Unfortunately, “[d]ue to an inadvertent error,” the FDA neglected to propose classification of the combined form, dental amalgam, in the 1980s rulemaking process. See 67 Fed. Reg. at 7621. It nevertheless decided at that time to treat dental amal-gám as a Class II device, since one of its components, amalgam alloy, was regulated as Class II, even though the remaining components were regulated as Class I. See id.; 52 Fed. Reg. at 3099, 30102; see also Moms Against Mercury v, FDA, 483 F.3d 824, 825 (D.C.Cir.2007) (recounting history of dental amalgam); Comm. of Dental Amalgam Mfrs. & Distributors v. Stratton, 92 F.3d 807, 811 (9th Cir.1996) (recognizing and approving FDA’s treatment of dental amalgam as a regulated device even though it had not been classified separately from its “component parts” dental mercury and amalgam alloy).
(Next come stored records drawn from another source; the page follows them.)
(** Sum of two fractions over a common denominator, with the carry. *)
Lemma fraction_sum num den c sd D :
  0 <= num < den -> 0 <= c < sd -> 0 < D <= U64_MAX -> (den | D) -> (sd | D) ->
  let a := wrap64 (num * (D / den)) in
  let b := wrap64 (c * (D / sd)) in
  let carry := wrap64 (D - b) <=? a in
  let n := if carry then wrap64 (a - wrap64 (D - b)) else wrap64 (a + b) in
  0 <= n < D /\ (n + b2z carry * D) * den * sd = num * D * sd + c * D * den.
Proof.
  intros Hn Hc HD [k Hk] [l Hl]. cbv zeta.
  assert (Hdk : D / den = k) by (rewrite Hk; apply Z.div_mul; lia).
  assert (Hdl : D / sd = l) by (rewrite Hl; apply Z.div_mul; lia).
  assert (0 < k) by nia. assert (0 < l) by nia.
  rewrite Hdk, Hdl. assert (0 <= num * k < D) by nia. assert (0 <= c * l < D) by nia.
  rewrite !(wrap64_small (num * k)), !(wrap64_small (c * l)) by lia.
  rewrite !(wrap64_small (D - _)) by lia.
  destruct (Z.leb_spec (D - c * l) (num * k)); rewrite wrap64_small by lia; cbn [b2z]; (split; [lia|]).
  - transitivity (num * (k * den) * sd + c * (l * sd) * den); [ring|by rewrite <- Hk, <- Hl].
  - transitivity (num * (k * den) * sd + c * (l * sd) * den); [ring|by rewrite <- Hk, <- Hl].
Qed.

Definition step_denominator (r : Z) : Z := r / Z.gcd picoseconds_per_second r.

(** Whether the instant [n] samples on is past the last representable one. *)
Definition past_end (t : SampleTimeline) (n : Z) : Prop :=
  TIME_END * (denominator (current t) * rate t) <=
  ticks (current t) * rate t + n * picoseconds_per_second * denominator (current t).

Lemma reduce_fraction num D :
  0 <= num < D ->
  let g := Z.gcd num D in
  0 < g /\ num = num / g * g /\ D = D / g * g /\ 0 <= num / g < D / g /\ Z.gcd (num / g) (D / g) = 1.
Proof.
  intros Hn g. assert (Hg : 0 < g).
  { pose proof (Z.gcd_nonneg num D). assert (g <> 0) by (intros E%Z.gcd_eq_0_r; lia). subst g. lia. }
  destruct (Z.gcd_divide_l num D) as [k Hk], (Z.gcd_divide_r num D) as [l Hl]. fold g in Hk, Hl.
  assert (Hdk : num / g = k) by (rewrite Hk at 1; apply Z.div_mul; lia).
  assert (Hdl : D / g = l) by (rewrite Hl at 1; apply Z.div_mul; lia).
  pose proof (Z.gcd_div_gcd num D g ltac:(lia) eq_refl) as H1.
  rewrite Hdk, Hdl in *. split_and!; (done || nia).
Qed.

(** A duration, then one more picosecond if the fractions carried. *)
Lemma add_carry (T : ProtocolTime) (d : Duration) (carry : bool) :
  time_ok T -> duration_ok d ->
  (exists T2, rbind (add T d) (fun T1 => if carry then add T1 (mkDuration 0 1) else Ok T1) = Ok T2 /\
     time_ok T2 /\ ps_of T2 = ps_of T + ps_of_duration d + b2z carry) \/
  (rbind (add T d) (fun T1 => if carry then add T1 (mkDuration 0 1) else Ok T1) = Err (error1 ErrorCode.overflow) /\
   exists k, 0 <= k <= b2z carry /\ TIME_END <= ps_of T + ps_of_duration d + k).
Proof.
  intros HT Hd. pose proof (add_spec T d HT Hd) as Hadd.
  destruct (Z.ltb_spec (ps_of T + ps_of_duration d) TIME_END).
  2:{ right. rewrite Hadd. split; [done|]. exists 0. pose proof (b2z_range carry). lia. }
  destruct Hadd as (T1 & -> & HT1 & ET1). cbn [rbind].
  destruct carry; [|left; exists T1; split_and!; (done || simpl; lia)].
  assert (Hd01 : duration_ok (mkDuration 0 1)) by (split; simpl; tlia).
  pose proof (add_spec T1 (mkDuration 0 1) HT1 Hd01) as Hadd. change (ps_of_duration (mkDuration 0 1)) with 1 in Hadd.
  destruct (Z.ltb_spec (ps_of T1 + 1) TIME_END).
  - destruct Hadd as (T2 & ? & ? & ?). left. exists T2. split_and!; (done || simpl; lia).
  - right. split; [done|]. exists 1. simpl. lia.
Qed.
Definition tx_acquire (w : World) (pool : nat) (rs : list BufferRequest) : Result (Result TxStorage * World) :=
  if (MAX_TX <? length rs)%nat then Ok (Err (error1 ErrorCode.capacity_exhausted), w) else
  tx_acquire_loop w pool rs tx_empty.

(** ** Changes of reference counts *)

Abbreviation key := (nat * nat)%type.
Definition block_of (w : World) (k : key) : option Block := p ← pools w !! k.1; blocks p !! k.2.
Definition lease_key (l : BufferLease) : option key := s ← l_state l; Some (s, l_index l).

(** [w'] is [w] with [f k] references more on every block [k]. *)
Definition refs_changed (w w' : World) (f : key -> Z) : Prop :=
  quotas w' = quotas w /\
  forall k, block_of w' k = (fun b => set_references b (references b + f k)) <$> block_of w k.

Definition holds (k : key) (ls : list BufferLease) : Z :=
  zlen (List.filter (fun l => bool_decide (lease_key l = Some k)) ls).

Lemma holds_cons k l ls : holds k (l :: ls) = b2z (bool_decide (lease_key l = Some k)) + holds k ls.
Proof. unfold holds, zlen. simpl. destruct (bool_decide _); cbn [length b2z]; lia. Qed.
Lemma holds_app k a b : holds k (a ++ b) = holds k a + holds k b.
Proof. unfold holds, zlen. rewrite List.filter_app, length_app. lia. Qed.
Lemma holds_nonneg k ls : 0 <= holds k ls.
Proof. unfold holds, zlen. lia. Qed.

Lemma set_references_same b : set_references b (references b) = b.
Proof. by destruct b. Qed.

Lemma refs_changed_refl w : refs_changed w w (fun _ => 0).
Proof.
  split; [done|]. intros k. destruct (block_of w k) as [b|]; [|done]. cbn. by rewrite Z.add_0_r, set_references_same.
Qed.

Lemma refs_changed_trans w w1 w2 f g h :
  refs_changed w w1 f -> refs_changed w1 w2 g -> (forall k, h k = f k + g k) -> refs_changed w w2 h.
Proof.
  intros [Q1 B1] [Q2 B2] H. split; [congruence|]. intros k. rewrite B2, B1, H.
  destruct (block_of w k) as [b|]; [|done]. cbn. f_equal. unfold set_references. cbn. f_equal. lia.
Qed.

Lemma refs_changed_lease_bytes w w' f l : refs_changed w w' f -> lease_bytes w' l = lease_bytes w l.
Proof.
  intros [_ B]. unfold lease_bytes, lease_block. destruct (l_state l) as [s|]; [|done].
  specialize (B (s, l_index l)). unfold block_of in B. cbn in B.
  destruct (pools w !! s) as [p|], (pools w' !! s) as [p'|]; cbn in *; try done.
  - destruct (blocks p !! l_index l), (blocks p' !! l_index l); cbn in *; simplify_eq; done.
  - by destruct (blocks p !! l_index l).
  - by rewrite B.
Qed.

Lemma refs_changed_segment w w' f ls s : refs_changed w w' f -> segment_span w' ls s = segment_span w ls s.
Proof.
  intros H. unfold segment_span. destruct (ls !! sg_lease s) as [l|]; [|done]. cbn.
  by rewrite (refs_changed_lease_bytes w w' f l H).
Qed.

Definition bump (l : BufferLease) (k : key) : Z := b2z (bool_decide (lease_key l = Some k)).

(** Replacing one block of one pool. *)
Lemma block_of_insert w s p i b b' rt hk k :
  pools w !! s = Some p -> blocks p !! i = Some b ->
  block_of (set_pool w s (mkPool (<[i:=b']> (blocks p)) rt hk)) k =
  if decide (k = (s, i)) then Some b' else block_of w k.
Proof.
  intros Hp Hb. unfold block_of, set_pool. cbn. destruct k as [s' i']. cbn.
  assert (Hs : (s < length (pools w))%nat) by (by eapply lookup_lt_Some).
  assert (Hi : (i < length (blocks p))%nat) by (by eapply lookup_lt_Some).
  destruct (decide (s' = s)) as [->|Hne].
  - rewrite list_lookup_insert_eq, Hp by done. cbn. destruct (decide (i' = i)) as [->|Hni].
    + rewrite list_lookup_insert_eq by done. by rewrite decide_True.
    + rewrite list_lookup_insert_ne by done. rewrite decide_False by congruence. done.
  - rewrite list_lookup_insert_ne by done. rewrite decide_False by congruence. done.
Qed.

Lemma lease_share_spec w l s b :
  l_state l = Some s -> block_of w (s, l_index l) = Some b -> 0 <= references b < SIZE_MAX ->
  exists w', lease_share w l = Ok (w', l) /\ refs_changed w w' (bump l).
Proof.
  intros Hs Hb Hr. unfold lease_share. rewrite Hs. cbn [deref rbind].
  unfold block_of in Hb. cbn in Hb. destruct (pools w !! s) as [p|] eqn:Hp; [|done]. cbn in *.
  unfold pool_share. rewrite Hb. cbn [deref rbind]. rewrite wrap64_small by (unfold SIZE_MAX in *; lia).
  eexists. split; [done|]. split; [done|]. intros k. unfold set_block.
  rewrite (block_of_insert w s p (l_index l) b) by done. unfold bump, lease_key. rewrite Hs. cbn.
  destruct (decide (k = (s, l_index l))) as [->|Hne].
  - rewrite bool_decide_true by done. unfold block_of. cbn. rewrite Hp. cbn. by rewrite Hb.
  - rewrite bool_decide_false by congruence. destruct (block_of w k) as [c|]; [|done]. cbn.
    by rewrite Z.add_0_r, set_references_same.
Qed.

Lemma lease_reset_spec w l s b :
  l_state l = Some s -> block_of w (s, l_index l) = Some b -> 1 <= references b < SIZE_MAX ->
  exists w', lease_reset w l = Ok w' /\ refs_changed w w' (fun k => - bump l k).
Proof.
  intros Hs Hb Hr. unfold lease_reset. rewrite Hs.
  unfold block_of in Hb. cbn in Hb. destruct (pools w !! s) as [p|] eqn:Hp; [|done]. cbn in *.
  unfold pool_release, release_begin. rewrite Hb. cbn [deref rbind]. rewrite wrap64_small by (unfold SIZE_MAX in *; lia).
  assert (Hi : (l_index l < length (blocks p))%nat) by (by eapply lookup_lt_Some).
  assert (Hupd : forall rt hk, refs_changed w (set_pool w s (mkPool (<[l_index l := set_references b (references b - 1)]> (blocks p)) rt hk))
            (fun k => - bump l k)).
  { intros rt hk. split; [done|]. intros k. rewrite (block_of_insert w s p (l_index l) b) by done.
    unfold bump, lease_key. rewrite Hs. cbn. destruct (decide (k = (s, l_index l))) as [->|Hne].
    - rewrite bool_decide_true by done. unfold block_of. cbn. rewrite Hp. cbn. by rewrite Hb.
    - rewrite bool_decide_false by congruence. destruct (block_of w k) as [c|]; [|done]. cbn.
      by rewrite Z.add_0_r, set_references_same. }
  destruct (Z.eqb_spec (references b - 1) 0) as [E|E]; cbn [rbind].
  - unfold release_finish, set_block. cbn [blocks]. rewrite list_lookup_insert_eq by done. cbn [deref rbind].
    rewrite list_insert_insert_eq. unfold set_references. cbn. eexists. split; [done|].
    rewrite E in Hupd. apply Hupd.
  - eexists. split; [done|]. apply Hupd.
Qed.

(** Every lease of [ls] refers to a block in use whose count leaves [room] more. *)
Definition live (w : World) (ls : list BufferLease) (room : Z) : Prop :=
  forall l, l ∈ ls -> exists s b, l_state l = Some s /\ block_of w (s, l_index l) = Some b /\
    1 <= references b /\ references b + room < SIZE_MAX.

Lemma reset_all_spec ls w :
  (forall l, l ∈ ls -> exists s b, l_state l = Some s /\ block_of w (s, l_index l) = Some b /\
     holds (s, l_index l) ls <= references b < SIZE_MAX) ->
  exists w', reset_all w ls = Ok w' /\ refs_changed w w' (fun k => - holds k ls).
Proof.
  revert w. induction ls as [|l ls IH]; intros w H.
  { exists w. split; [done|]. eapply refs_changed_trans; [apply refs_changed_refl..|]. done. }
  destruct (H l ltac:(by left)) as (s & b & Hs & Hb & Hr).
  assert (Hk : lease_key l = Some (s, l_index l)) by (unfold lease_key; by rewrite Hs).
  rewrite holds_cons, bool_decide_true in Hr by done. pose proof (holds_nonneg (s, l_index l) ls). cbn [b2z] in Hr.
  destruct (lease_reset_spec w l s b Hs Hb ltac:(lia)) as (w1 & E1 & H1). cbn [reset_all]. rewrite E1. cbn [rbind].
  destruct (IH w1) as (w2 & E2 & H2).
  - intros l' Hl'. destruct (H l' ltac:(by right)) as (s' & b' & Hs' & Hb' & Hr').
    destruct H1 as [_ B1]. specialize (B1 (s', l_index l')). rewrite Hb' in B1. cbn in B1.
    eexists s', _. split_and!; [done|exact B1|..]; cbn [references set_references];
      rewrite holds_cons in Hr'; unfold bump; pose proof (b2z_range (bool_decide (lease_key l = Some (s', l_index l')))); lia.
  - exists w2. split; [done|]. eapply refs_changed_trans; [exact H1|exact H2|].
    intros k. rewrite holds_cons. unfold bump. lia.
Qed.

Lemma holds_le k ls : holds k ls <= zlen ls.
Proof. unfold holds, zlen. pose proof (List.filter_length_le (fun l => bool_decide (lease_key l = Some k)) ls). lia. Qed.

(** Sharing a lease of [src] when [out] has already been shared. *)
Lemma share_more w0 w src out l :
  live w0 src 17 -> refs_changed w0 w (fun k => holds k out) -> zlen out <= 16 -> l ∈ src ->
  exists w', lease_share w l = Ok (w', l) /\ refs_changed w0 w' (fun k => holds k (out ++ [l])).
Proof.
  intros Hlive Hch Hlen Hin. destruct (Hlive l Hin) as (s & b & Hs & Hb & H1 & H2).
  pose proof (holds_nonneg (s, l_index l) out). pose proof (holds_le (s, l_index l) out).
  pose proof Hch as [_ B]. specialize (B (s, l_index l)). rewrite Hb in B. cbn in B.
  destruct (lease_share_spec w l s _ Hs B) as (w' & E & H'); [cbn [references set_references]; lia|].
  exists w'. split; [done|]. eapply refs_changed_trans; [exact Hch|exact H'|].
  intros k. rewrite holds_app, holds_cons. change (holds k []) with 0. unfold bump. lia.
Qed.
C. Plaintiffs’ Citizen Petitions

Plaintiffs comprise a hodgepodge of individuals and organizations, all of whom in some way oppose the use of mercury in dental fillings. The Court will not provide extensive details on these various entities and individuals until later in this Opinion, as the briefing has clarified that only a subset of the full list of Plaintiffs possesses a colorable argument that they have standing to sue.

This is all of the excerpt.